:: EXERCISE DESCRIPTION ::
Repeat word for word every line of the data below, from the first through the line containing "- A JavaScript string", and stop there.

:: INFORMATION SHOWN ::
(** * The transactional mail engine of express-boilerplate

    A shallow embedding of [src/mailer/config.ts] (the [EmailSMTPService]
    class), [src/mailer/schema.ts] (the zod schemas), [src/mailer/service.ts]
    (the lookup bridge and the direct-template helper), [EmailService] with
    its controller, [EmailTemplateService], [ApiResponse] and the two seeders
    of [src/seed], together with the properties of these functions.

    Conventions.
    - A JavaScript [number] is an IEEE 754 binary64 value, taken from the
      inductive specification [spec_float] with precision 53 and maximal
      exponent 1024.
    - A JavaScript string is a [string]; where the code turns a string into
      bytes ([Buffer.from]) the string is read as its UTF-8 byte sequence.
    - A [Map] is a [gmap].
    - Anything the code calls but does not define (zod's e-mail format,
      Handlebars, nodemailer, the database) is a variable of the section that
      uses it. *)

From Stdlib Require Import ZArith String Ascii List Bool Lia.
From Stdlib Require Import Floats.SpecFloat.
From stdpp Require Import base option strings gmap.

Local Open Scope string_scope.

(* ===================================================================== *)
(** ** JavaScript values and control flow *)
(* ===================================================================== *)

Module JS.

(** *** Numbers *)

Abbreviation number := spec_float.

Definition prec : Z := 53.
Definition emax : Z := 1024.

(** [m * 2^e] rounded to binary64; integers are [of_Z]. *)
Definition of_dyadic (m e : Z) : number := binary_normalize prec emax m e false.
Definition of_Z (z : Z) : number := of_dyadic z 0.

Definition zero : number := S754_zero false.
Definition neg_zero : number := S754_zero true.
Definition NaN : number := S754_nan.

(** [a === b] and [a !== b] on two numbers. *)
Definition strict_eq (a b : number) : bool := SFeqb a b.
Definition strict_ne (a b : number) : bool := negb (SFeqb a b).

Definition le (a b : number) : bool := SFleb a b.

Definition add (a b : number) : number := SFadd prec emax a b.
Definition sub (a b : number) : number := SFsub prec emax a b.
Definition mul (a b : number) : number := SFmul prec emax a b.
Definition div (a b : number) : number := SFdiv prec emax a b.

(** [a % b]: the remainder of the truncating division, exact, with the
    sign of the dividend (ECMAScript Number::remainder). *)
Definition rem (a b : number) : number :=
  match a, b with
  | S754_nan, _ | _, S754_nan => S754_nan
  | S754_infinity _, _ => S754_nan
  | _, S754_zero _ => S754_nan
  | _, S754_infinity _ => a
  | S754_zero _, _ => a
  | S754_finite sa ma ea, S754_finite _ mb eb =>
      let e := Z.min ea eb in
      let A := (Z.pos ma * 2 ^ (ea - e))%Z in
      let B := (Z.pos mb * 2 ^ (eb - e))%Z in
      binary_normalize prec emax (cond_Zopp sa (Z.rem A B)) e sa
  end.

(** A port as a caller may hand it over: a number, or a string (in
    [process.env], or in a request that no schema has parsed). *)
Inductive PortInput :=
| PortNumber (n : number)
| PortString (s : string).

(** [Number(x)]: a number is left as it is, a string is converted, by the
    conversion given as [Number_of_string]. *)
Definition Number (Number_of_string : string -> number) (x : PortInput) : number :=
  match x with
  | PortNumber n => n
  | PortString s => Number_of_string s
  end.

(** A number is zero when it is [+0] or [-0]. *)
Definition is_zero (a : number) : bool :=
  match a with S754_zero _ => true | _ => false end.

(** A number is an integer when it is finite with no fractional part. *)
Definition is_integer (a : number) : bool :=
  match a with
  | S754_zero _ => true
  | S754_finite _ m e =>
      if (0 <=? e)%Z then true else (Z.pos m mod 2 ^ (- e) =? 0)%Z
  | _ => false
  end.

(** *** Truthiness of strings and optional strings *)

Definition truthy_string (s : string) : bool :=
  match s with EmptyString => false | _ => true end.

(** An optional field is [undefined] when it is [None]. *)
Definition truthy (o : option string) : bool :=
  match o with Some s => truthy_string s | None => false end.

(** [a || b] on optional strings and on a string with a default. *)
Definition or_else (a b : option string) : option string :=
  if truthy a then a else b.
Definition or_default (a : option string) (d : string) : string :=
  match a with Some s => if truthy_string s then s else d | None => d end.

(** *** Values found in template data *)

#[local] Set Warnings "-register-all".

Inductive value :=
| VNull
| VBool (b : bool)
| VNum (n : number)
| VStr (s : string)
| VArr (l : list value)
| VObj (fields : list (string * value)).

(** *** Exceptions *)

(** What a [throw] carries: an [Error] (or a subclass, with its
    message), an [HttpError] with its status, or any other value, of which
    only [String(value)] and, for the objects shaped like an API error, the
    status and message are observed. *)
Inductive thrown :=
| Error (message : string)
| HttpError (status : nat) (message : string)
| Other (apiShape : option (nat * string)) (rendered : string).

(** [error instanceof Error ? error.message : fallback] *)
Definition message_or (fallback : thrown -> string) (e : thrown) : string :=
  match e with
  | Error m => m
  | HttpError _ m => m
  | Other _ _ => fallback e
  end.

Definition String_of (e : thrown) : string :=
  match e with
  | Error m => "Error: " +:+ m
  | HttpError _ m => "HttpError: " +:+ m
  | Other _ r => r
  end.

(** [hay.includes(needle)] *)
Definition includes (needle hay : string) : Prop :=
  exists before after, hay = before +:+ needle +:+ after.

(** The completion of a call: a value, or a thrown exception. *)
Inductive completion (A : Type) :=
| Return (a : A)
| Throw (e : thrown).
Arguments Return {A} a.
Arguments Throw {A} e.

End JS.

Export JS (completion, Return, Throw).

(* ===================================================================== *)
(** ** The Handlebars math helpers ([initializeHandlebars]) *)
(* ===================================================================== *)

Module Helpers.

Import JS.

Definition add (a b : number) : number := JS.add a b.
Definition subtract (a b : number) : number := JS.sub a b.
Definition multiply (a b : number) : number := JS.mul a b.
Definition divide (a b : number) : number :=
  if strict_ne b zero then JS.div a b else zero.
Definition modulo (a b : number) : number :=
  if strict_ne b zero then JS.rem a b else zero.

(** The registry after the five [registerHelper] calls of the math
    section, in source order; a later registration of a name replaces an
    earlier one. *)
Definition registerHelper (name : string) (h : number -> number -> number)
    (registry : gmap string (number -> number -> number)) :=
  <[name := h]> registry.

Definition mathHelpers : gmap string (number -> number -> number) :=
  registerHelper "modulo" modulo
    (registerHelper "divide" divide
      (registerHelper "multiply" multiply
        (registerHelper "subtract" subtract
          (registerHelper "add" add ∅)))).

(** The call the renderer makes for [{{name x y}}]: the helper registered
    under [name], applied to the two resolved parameters. *)
Definition callHelper (name : string) (x y : number) : option number :=
  (fun h => h x y) <$> mathHelpers !! name.

End Helpers.

(* ===================================================================== *)
(** ** Base64, as [Buffer.from(s).toString("base64")] produces it *)
(* ===================================================================== *)

Module Base64.

Definition alphabet : string :=
  "ABCDEFGHIJKLMNOPQRSTUVWXYZabcdefghijklmnopqrstuvwxyz0123456789+/".

(** The character of a six-bit group. *)
Definition digit (n : N) : ascii :=
  match String.get (N.to_nat n) alphabet with
  | Some c => c
  | None => "="%char
  end.

Definition code (c : ascii) : N := N_of_ascii c.

(** The four characters of three bytes. *)
Definition quad (a b c : ascii) : string :=
  String (digit (N.shiftr (code a) 2))
    (String (digit (N.lor (N.shiftl (N.land (code a) 3) 4) (N.shiftr (code b) 4)))
      (String (digit (N.lor (N.shiftl (N.land (code b) 15) 2) (N.shiftr (code c) 6)))
        (String (digit (N.land (code c) 63)) EmptyString))).

(** Three bytes at a time; one or two bytes left over are padded. *)
Fixpoint encode (s : string) : string :=
  match s with
  | EmptyString => EmptyString
  | String a EmptyString =>
      String (digit (N.shiftr (code a) 2))
        (String (digit (N.shiftl (N.land (code a) 3) 4)) "==")
  | String a (String b EmptyString) =>
      String (digit (N.shiftr (code a) 2))
        (String (digit (N.lor (N.shiftl (N.land (code a) 3) 4) (N.shiftr (code b) 4)))
          (String (digit (N.shiftl (N.land (code b) 15) 2)) "="))
  | String a (String b (String c rest)) => quad a b c +:+ encode rest
  end.

End Base64.

(* ===================================================================== *)
(** ** The zod schemas of [src/mailer/schema.ts] *)
(* ===================================================================== *)

Module Schema.

Import JS.

(** [validateEmailOrArray]: one address or an array of addresses. *)
Inductive EmailOrArray :=
| One (address : string)
| Many (addresses : list string).

Inductive AttachmentContent :=
| ContentString (s : string)
| ContentBuffer (bytes : string).

Record Attachment := {
  filename : string;
  path : option string;
  content : option AttachmentContent;
  contentType : option string
}.

(** [z.record(z.string(), z.any())] *)
Definition TemplateDataType : Type := list (string * value).

(** [EmailMessageSchemaType]; an optional key that is missing is [None]. *)
Record EmailMessage := {
  to : EmailOrArray;
  subject : string;
  text : option string;
  html : option string;
  templateHtml : option string;
  templateData : option TemplateDataType;
  name : option string;
  from : option string;
  cc : option EmailOrArray;
  bcc : option EmailOrArray;
  attachments : option (list Attachment)
}.

Record Auth := { user : string; pass : string }.

Record Tls := { rejectUnauthorized : option bool }.

(** The argument of the [EmailSMTPService] constructor. *)
Record EmailConfigInput := {
  in_host : string;
  in_port : PortInput;
  in_secure : bool;
  in_auth : Auth;
  in_service : option string;
  in_tls : option Tls
}.

(** [EmailConfigSchemaType], the parsed configuration. *)
Record EmailConfig := {
  host : string;
  port : number;
  secure : bool;
  auth : Auth;
  service : option string;
  tls : option Tls
}.

Section Zod.

(** zod's e-mail format check, the conversion [Number(string)] that
    [z.coerce.number] applies, and the message of the [ZodError] that
    [parse] throws for a rejected input. *)
Variable isEmail : string -> bool.
Variable Number_of_string : string -> number.
Variable zodMessageIssues : EmailMessage -> string.
Variable zodConfigIssues : EmailConfigInput -> string.

(** [baseString(name, { min: 1 })] *)
Definition min1 (s : string) : bool := (1 <=? String.length s)%nat.

(** [validateEmail = baseString("Email", { min: 1 }).email(...)] *)
Definition validateEmail (s : string) : bool := min1 s && isEmail s.

(** [validateEmailOrArray]: the union of [validateEmail] and an array of
    [validateEmail]. *)
Definition validateEmailOrArray (v : EmailOrArray) : bool :=
  match v with
  | One a => validateEmail a
  | Many l => forallb validateEmail l
  end.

:: EXERCISE ANSWER ::
(** * The transactional mail engine of express-boilerplate

    A shallow embedding of [src/mailer/config.ts] (the [EmailSMTPService]
    class), [src/mailer/schema.ts] (the zod schemas), [src/mailer/service.ts]
    (the lookup bridge and the direct-template helper), [EmailService] with
    its controller, [EmailTemplateService], [ApiResponse] and the two seeders
    of [src/seed], together with the properties of these functions.

    Conventions.
    - A JavaScript [number] is an IEEE 754 binary64 value, taken from the
      inductive specification [spec_float] with precision 53 and maximal
      exponent 1024.
    - A JavaScript string is a [string]; where the code turns a string into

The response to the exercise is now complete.